## ASSIGNMENT
Go over the data and keep only the lines that include "Hheader".

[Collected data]
==================================================

(* ===== verification/WaveTheorems.v ===== *)
(** The helper functions for waves do what Direct3D asks of the intrinsics, for any lanes that
    are active and any values they hold.

    Each theorem generates the function in a module and runs its code with [call_function]; the
    loops over the values that are left end because every round takes the lanes of one value. *)
From S2P Require Import Prelude.
From S2P Require Import SpvBuilder.
From S2P Require Import Instrumentation.
From S2P Require Import SPIRVModule.
From S2P Require Import SpvEval.
From S2P Require Import OpEval.
From S2P Require Import WaveHelpers.
From S2P Require Import WaveEval.
From S2P Require Import WaveLogic.
From S2P Require Import WaveLoops.
Local Open Scope Z_scope.

(** * Values *)

(** A value of one or more integer components. *)
Definition components (l : list Z) : value := match l with [x] => VInt x | _ => VComposite (VInt <$> l) end.

Lemma equal_components_ints (l l' : list Z) : length l = length l' ->
  equal_components OpIEqual (VInt <$> l) (VInt <$> l') = Some (zip_with (fun x y => VBool (x =? y)) l l').
Proof.
  revert l'; induction l as [|x l IH]; intros [|y l'] H; try done. simpl in *. rewrite IH by lia. done.
Qed.

Lemma all_equal_ints (l l' : list Z) : length l = length l' ->
  all_components (VComposite (zip_with (fun x y => VBool (x =? y)) l l')) = Some (VBool (bool_decide (l = l'))).
Proof.
  intros H. simpl. enough (mapM to_bool (zip_with (fun x y => VBool (x =? y)) l l') = Some (zip_with Z.eqb l l')) as ->.
  { simpl. do 2 f_equal. revert l' H; induction l as [|x l IH]; intros [|y l'] H; try done. simpl in *.
    rewrite IH by lia. destruct (Z.eqb_spec x y) as [->|Hne]; simpl.
    - apply bool_decide_ext. split; congruence.
    - symmetry. apply bool_decide_eq_false. congruence. }
  revert l' H; induction l as [|x l IH]; intros [|y l'] H; try done. simpl in *. by rewrite IH by lia.
Qed.

(** * The loop of WaveMatch *)

Lemma distinct3 (a b c : Z) : NoDup [a; b; c] -> a <> b /\ a <> c /\ b <> c.
Proof. rewrite !list.NoDup_cons. set_unfold. intuition congruence. Qed.
Lemma distinct5 (a b c d e : Z) : NoDup [a; b; c; d; e] ->
  a <> b /\ a <> c /\ a <> d /\ a <> e /\ b <> c /\ b <> d /\ b <> e /\ c <> d /\ c <> e /\ d <> e.
Proof. rewrite !list.NoDup_cons. set_unfold. intuition congruence. Qed.

Section wave_match.
Context (m : machine) (sm : SPIRVModule) (code : list (list Instruction)).

(** The labels of the header, the body and the merge block; the ids of the value and of the
    objects of the body. *)
Context (header body merge value first equal same result scope t_value t_equal t_bool t_mask : Z).
Context (n : nat).

(** Values of several components are compared one by one first. *)
Definition comparison : list Instruction :=
  mkInstruction equal t_equal OpIEqual [value; first] ::
  (if (n =? 1)%nat then [] else [mkInstruction same t_bool OpAll [equal]]).
Definition compared : Z := if (n =? 1)%nat then equal else same.

Definition match_header : list Instruction :=
  [mkInstruction 0 0 OpLoopMerge [merge; body; 0]; mkInstruction 0 0 OpBranch [body]].
Definition match_body : list Instruction :=
  mkInstruction first t_value OpGroupNonUniformBroadcastFirst [scope; value] ::
  comparison ++
  [mkInstruction result t_mask OpGroupNonUniformBallot [scope; compared];
   mkInstruction 0 0 OpBranchConditional [compared; merge; header]].

Hypothesis Hheader : exists i, find_block code header = Some (i :: match_header).
Hypothesis Hbody : exists i, find_block code body = Some (i :: match_body).
Hypothesis Hids : NoDup [value; first; equal; same; result].
Hypothesis Hlabels : NoDup [header; body; merge].

Variables (A : list nat) (x : nat -> list Z).
Hypothesis Hx : forall i, i ∈ A -> length (x i) = n.

Abbreviation same_value := (same_key x).
Definition match_result (i : nat) : SpvEval.value := ballot_value (lane_mask (lanes_where (same_value i) A)).

(** The comparison with the value of the lane [j]. *)
Lemma run_comparison B j s l (Q : wave -> list Instruction -> Prop) :
  (forall i, i ∈ B -> i ∈ A) -> j ∈ A ->
  has m sm B s value (fun i => components (x i)) -> has m sm B s first (fun _ => components (x j)) ->
  (forall s', has m sm B s' compared (fun i => VBool (same_value j i)) -> same_outside B s s' ->
     came_from s' = came_from s -> position_of s' = position_of s ->
     (forall C id f, id <> equal -> id <> same -> has m sm C s id f -> has m sm C s' id f) ->
     block_goes m sm B l s' Q) ->
  block_goes m sm B (comparison ++ l) s Q.
Proof.
  intros HB Hj Hv Hf HQ. unfold comparison, compared in *. destruct (Nat.eqb_spec n 1) as [Hn|Hn].
  - eapply (block_step _ _ _ _ _ _ (fun i => VBool (same_value j i))); [done| |].
    + intros i Hi. eapply op_compare; [done|left|exact Hv|exact Hf|]. cbv beta.
      destruct (x i) as [|a [|? ?]] eqn:Ei, (x j) as [|b [|? ?]] eqn:Ej;
        pose proof (Hx i (HB i Hi)) as Hi'; pose proof (Hx j Hj) as Hj'; rewrite ?Ei, ?Ej in *; simpl in *; try lia.
      unfold same_key. rewrite Ei, Ej. do 2 f_equal. apply eq_bool_prop_intro.
      split; [intros ->%Is_true_true%Z.eqb_eq; by apply bool_decide_pack|].
      intros H%bool_decide_unpack. injection H as ->. by rewrite Z.eqb_refl.
    + intros s' Hs. apply HQ; [by eapply put_has|by eapply put_outside|by destruct Hs|by destruct Hs|].
      intros C id f H1 H2. by eapply put_keeps.
  - eapply (block_step _ _ _ _ _ _ (fun i => VComposite (zip_with (fun a b => VBool (a =? b)) (x i) (x j)))); [done| |].
    + intros i Hi. eapply op_compare; [done|left|exact Hv|exact Hf|]. cbv beta.
      pose proof (Hx i (HB i Hi)) as Hi'. pose proof (Hx j Hj) as Hj'.
      unfold components. destruct (x i) as [|a [|? ?]], (x j) as [|b [|? ?]]; simpl in Hi', Hj'; try lia; try done.
      unfold compare_values. by rewrite equal_components_ints by (simpl; lia).
    + intros s' Hs. eapply (block_step _ _ _ _ _ _ (fun i => VBool (same_value j i))); [done| |].
      * intros i Hi. eapply op_all; [done|by eapply put_has|]. cbv beta. apply all_equal_ints.
        by rewrite (Hx i (HB i Hi)), (Hx j Hj).
      * intros s'' Hs'. apply HQ; [by eapply put_has| | | |].
        { eapply same_outside_trans; [by eapply put_outside|by eapply put_outside]. }
        { by destruct Hs, Hs'; congruence. } { by destruct Hs, Hs'; congruence. }
        intros C id f H1 H2 H3. eapply put_keeps; [done|done|]. by eapply put_keeps.
Qed.

(** One round: the lanes with the value of the first one are finished. *)
Lemma match_round rest j entered stops s Q :
  closed A x rest -> head rest = Some j -> (forall l, l ∈ [body] -> l ∉ stops) -> default rest entered = A ->
  has m sm A s value (fun i => components (x i)) ->
  (forall s', same_outside rest s s' -> has m sm A s' value (fun i => components (x i)) ->
     (forall i, i ∈ rest -> same_value j i = true -> finished m sm merge body result match_result s' i) ->
     let again := filter (fun i => same_value j i = false) rest in
     if bool_decide (again = []) then meets m sm code merge A stops s' Q
     else goes m sm code (Some A) header again stops s' Q) ->
  goes m sm code entered header rest stops s Q.
Proof.
  intros Hrest Hj Hstops HA Hv HQ. destruct Hheader as [ih Hh], Hbody as [ib Hb].
  assert (j ∈ rest) as Hjr by by apply head_Some_elem_of.
  pose proof (closed_subset A x rest Hrest) as Hsub.
  assert (rest <> []) as Hne by by destruct rest.
  pose proof (Hstops body (list_elem_of_here _ _)) as Hbs.
  destruct (distinct3 _ _ _ Hlabels) as (L1 & L2 & L3).
  destruct (distinct5 _ _ _ _ _ Hids) as (I1 & I2 & I3 & I4 & I5 & I6 & I7 & I8 & I9 & I10).
  eapply goes_block; [exact Hh|]. apply block_end; [done|]. exists merge. split; [done|]. simpl.
  exists body. split; [done|]. unfold moves. rewrite bool_decide_eq_false_2
    by (set_unfold; intuition congruence).
  eapply goes_block; [exact Hb|].
  eapply (block_step _ _ _ _ _ _ (fun _ => components (x j))); [done| |].
  { intros i Hi. by eapply (op_first _ _ _ _ _ _ _ _ _ (fun i => components (x i))), has_subset. }
  intros s1 Hs1. eapply (run_comparison rest j); [done|by apply Hsub| |by eapply put_has|].
  { eapply put_keeps; [done|done|]. by eapply has_subset. }
  intros s2 Hc2 Ho2 Hf2 Hp2 Hk2.
  eapply (block_step _ _ _ _ _ _ (fun _ => match_result j)); [done| |].
  { intros i Hi. erewrite op_ballot by done. unfold match_result. do 3 f_equal.
    by apply closed_key. }
  intros s3 Hs3. apply block_end; [done|].
  exists compared, merge, header, (same_value j). split; [done|].
  split. { eapply put_keeps; [done| |exact Hc2]. unfold compared. by destruct (n =? 1)%nat. }
  unfold moves. rewrite !bool_decide_eq_true_2 by (set_unfold; tauto).
  fold (parted rest body merge header (same_value j) s3). rewrite lanes_at_parted by done. rewrite HA.
  pose proof (parted_outside rest body merge header (same_value j) s3) as Ho.
  apply HQ.
  - eapply same_outside_trans; [|exact Ho]. eapply same_outside_trans; [|by eapply put_outside].
    eapply same_outside_trans; [|exact Ho2]. eapply same_outside_trans; [|by eapply put_outside]. by apply move_outside.
  - apply (put_keeps _ _ _ _ _ _ _ _ _ _ Hs3); [done|]. apply Hk2; [done..|].
    by apply (put_keeps _ _ _ _ _ _ _ _ _ _ Hs1); [done|].
  - intros i Hi E. split_and!.
    + by rewrite parted_position, E.
    + by apply parted_from.
    + change (lane_value m sm s3 i result = Some (match_result i)).
      rewrite (put_has _ _ _ _ _ _ _ Hs3 i Hi). unfold match_result. do 3 f_equal. apply filter_ext_in.
      intros k _. apply bool_decide_eq_true in E. unfold same_key. by rewrite E.
Qed.

Definition match_return := rounds_return m sm code A x header merge body result _ match_result [body] match_round.
Definition match_join := rounds_join m sm code A x header merge body result _ match_result [body] match_round.
End wave_match.

(** * WaveMatch *)

Definition wave_match_function (participate : bool) (n : nat) : option (Z * HelperModule) :=
  generate participate (t ← on_module (uint_components n); build_wave_match t).

(** [k]: the components; [id]: the result of the comparison of vectors. *)
Ltac wave_match k id :=
  lazymatch goal with
  | |- returns _ (wave_match_function true _) _ _ _ _ =>
      enter_next; intros HA s Hs;
      eapply match_return with (same := id) (n := k);
        [block_is|block_is|by_computation|by_computation|by auto|block_is|done|];
      by eapply start_has
  | |- returns _ (wave_match_function false _) _ _ (participants _ ?helper _) _ =>
      enter_next; intros _ s Hs;
      eapply early_goes with (helper := helper);
        [block_is|block_is|repeat split; lia|by eapply start_has|apply not_elem_of_nil|apply not_elem_of_nil|];
      intros s1 _ Hk _ HP;
      eapply match_join with (same := id) (n := k);
        [block_is|block_is|by_computation|by_computation|by auto|apply same_outside_refl|block_is|done|intros ? ->%list_elem_of_singleton; by_computation|left|];
      apply has_filter, Hk; [done|]; by eapply start_has
  end.

(** C24. WaveMatch of a value of one to four 32-bit components: every lane gets the set of the lanes that
    take part and hold its value, as four words; whatever lanes are active, with or without the helper
    lanes, and the loop of the function ends. *)
Theorem wave_match_correct m participate n A (x : nat -> list Z) helper :
  (1 <= n <= 4)%nat -> (forall i, length (x i) = n) ->
  let P := participants participate helper A in
  returns m (wave_match_function participate n) A (with_flag participate helper (fun i => [components (x i)])) P
    (fun i => ballot_value (lane_mask (filter (fun j => x j = x i) P))).
Proof.
  intros Hn Hx. cbv zeta. apply (returns_ext _ _ _ _ _ (match_result (participants participate helper A) x)).
  2: { intros i _. unfold match_result. do 2 f_equal. apply filter_ext_in. intros j _. apply bool_decide_eq_true. }
  assert (n = 1 \/ n = 2 \/ n = 3 \/ n = 4)%nat as [->|[->|[->| ->]]] by lia; destruct participate.
  1-2: wave_match 1%nat 0.
  - wave_match 2%nat 16.
  - wave_match 2%nat 20.
  - wave_match 3%nat 16.
  - wave_match 3%nat 20.
  - wave_match 4%nat 15.
  - wave_match 4%nat 19.
  Unshelve. all: exact 0.
Qed.

(** Four lanes with two values; the second one is a helper. *)
Lemma wave_match_correct_witness :
  returns sample_machine (wave_match_function false 2) [0; 1; 2; 3]%nat
    (with_flag false (fun i => (i =? 1)%nat) (fun i => [components [Z.of_nat i mod 2; 7]])) [0; 2; 3]%nat
    (fun i => ballot_value (lane_mask (filter (fun j => [Z.of_nat j mod 2; 7] = [Z.of_nat i mod 2; 7]) [0; 2; 3]%nat))).
Proof.
  apply (wave_match_correct sample_machine false 2 [0; 1; 2; 3]%nat (fun i => [Z.of_nat i mod 2; 7]) (fun i => (i =? 1)%nat));
    [lia|done].
Defined.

==================================================

## SOLVED PROBLEM
Hypothesis Hheader : exists i, find_block code header = Some (i :: match_header).
  intros Hrest Hj Hstops HA Hv HQ. destruct Hheader as [ih Hh], Hbody as [ib Hb].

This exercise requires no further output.